Our goal is to recover the 3D shape and pose of dogs from a single image. This is a challenging task because dogs exhibit a wide range of shapes and appearances, and are highly articulated. Recent work has proposed to directly regress the SMAL animal model, with additional limb scale parameters, from images. Our method, called BARC (Breed-Augmented Regression using Classification), goes beyond prior work in several important ways. First, we modify the SMAL shape space to be more appropriate for representing dog shape. But, even with a better shape model, the problem of regressing dog shape from an image is still challenging because we lack paired images with 3D ground truth. To compensate for the lack of paired data, we formulate novel losses that exploit information about dog breeds. In particular, we exploit the fact that dogs of the same breed have similar body shapes. We formulate a novel breed similarity loss consisting of two parts: One term encourages the shape of dogs from the same breed to be more similar than dogs of different breeds.
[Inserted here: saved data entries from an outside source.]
Lemma WIFSIGNALED_range st :
  WIFSIGNALED st = true -> 1 <= WTERMSIG st <= 126.
Proof.
  unfold WIFSIGNALED. fold (WTERMSIG st).
  pose proof (WTERMSIG_range st) as Hr.
  rewrite Z.shiftr_div_pow2 by lia. unfold CInt.wrap.
  change (2 ^ (8 - 1)) with 128. change (2 ^ 8) with 256. change (2 ^ 1) with 2.
  intros H. apply Z.gtb_lt in H.
  destruct (Z.eq_dec (WTERMSIG st) 127) as [E | E].
  - rewrite E in H. vm_compute in H. discriminate.
  - rewrite Z.mod_small in H by lia.
    assert (WTERMSIG st <> 0); [| lia].
    intros E0. rewrite E0 in H. vm_compute in H. discriminate.
Qed.

Lemma WIFSIGNALED_not_exited st : WIFSIGNALED st = true -> WIFEXITED st = false.
Proof.
  intros H. apply WIFSIGNALED_range in H. unfold WIFEXITED.
  apply Z.eqb_neq. lia.
Qed.

(** ** The shape of a run *)

Ltac run_red :=
  cbn [fst snd negb andb orb returned before_cpu_limit fault_message
       status time_used mem_used exit_code error_message stdout_content
       output_len allocated_cpu set_error_message set_allocated_cpu
       set_time_used set_mem_used set_stdout_content set_output_len] in *.

Lemma fst_create k cg :
  fst (create k cg) =
  (k_mkdir k (cgroup_path cg),
   if k_mkdir k (cgroup_path cg) then set_created cg true else cg).
Proof.
  unfold create. rewrite fst_bind.
  destruct (k_mkdir k (cgroup_path cg)); reflexivity.
Qed.
Lemma clearbit_setbit (w n : Z) :
  Z.testbit w n = false -> Z.clearbit (Z.setbit w n) n = w.
Proof.
  intros Hb. apply Z.bits_inj'. intros m Hm.
  destruct (Z.ltb_spec n 0) as [Hn | Hn].
  - unfold Z.clearbit, Z.setbit.
    replace (Z.shiftl 1 n) with 0.
    + now rewrite Z.lor_0_r, Z.ldiff_0_r.
    + symmetry. rewrite <- (Z.opp_involutive n), Z.shiftl_opp_r.
      apply Z.shiftr_eq_0; [lia | simpl; lia ].
  - rewrite Z.clearbit_eqb, Z.setbit_eqb by assumption.
    destruct (Z.eqb_spec n m) as [-> | _]; simpl.
    + now rewrite Hb.
    + now rewrite andb_true_r.
Qed.

Lemma with_flags_same (e : xdma2_engine perf) : with_flags e (flags e) = e.
Proof. now destruct e. Qed.

Lemma kstate_eta (s : kstate perf) :
  {| k_engine := k_engine s; k_umem := k_umem s |} = s.
Proof. now destruct s. Qed.

Lemma set_busy_held (s : kstate perf) (nr : Z) :
  test_bit nr (flags (k_engine s)) = true ->
  {| k_engine := with_flags (k_engine s) (Z.setbit (flags (k_engine s)) nr);
     k_umem := k_umem s |} = s.
Proof.
  unfold test_bit. intros Hb. rewrite setbit_already by assumption.
  rewrite with_flags_same. apply kstate_eta.
Qed.

(** *** The busy bit is released on every exit *)

Lemma read_write_releases_busy (filp : file) (buf count pos : Z)
  (s : kstate perf) :
  busy s = false ->
  busy (char_sgdma_read_write filp buf count pos s).2 = false.
Proof.
  intros Hb. kern_unfold. unfold busy, test_bit in *.
  kern_cases; try apply testbit_clearbit; congruence.
Qed.

Lemma perf_test_releases_busy (arg : Z) (s : kstate perf) :
  busy s = false -> busy (ioctl_do_perf_test arg s).2 = false.
Proof.
  intros Hb. kern_unfold. unfold busy, test_bit in *.
  kern_cases; try apply testbit_clearbit; congruence.
Qed.

Lemma addrmode_set_releases_busy (arg : Z) (s : kstate perf) :
  busy s = false -> busy (ioctl_do_addrmode_set arg s).2 = false.
Proof.
  intros Hb. kern_unfold. unfold busy, test_bit in *.
  kern_cases; try apply testbit_clearbit; congruence.
Qed.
The second one, a breed classification loss, helps to produce recognizable breed-specific shapes.
Through ablation studies, we find that our breed losses significantly improve shape accuracy over a baseline without them. We also compare BARC qualitatively to WLDO with a perceptual study and find that our approach produces dogs that are significantly more realistic. This work shows that a-priori information about genetic similarity can help to compensate for the lack of 3D training data. This concept may be applicable to other animal species or groups of species.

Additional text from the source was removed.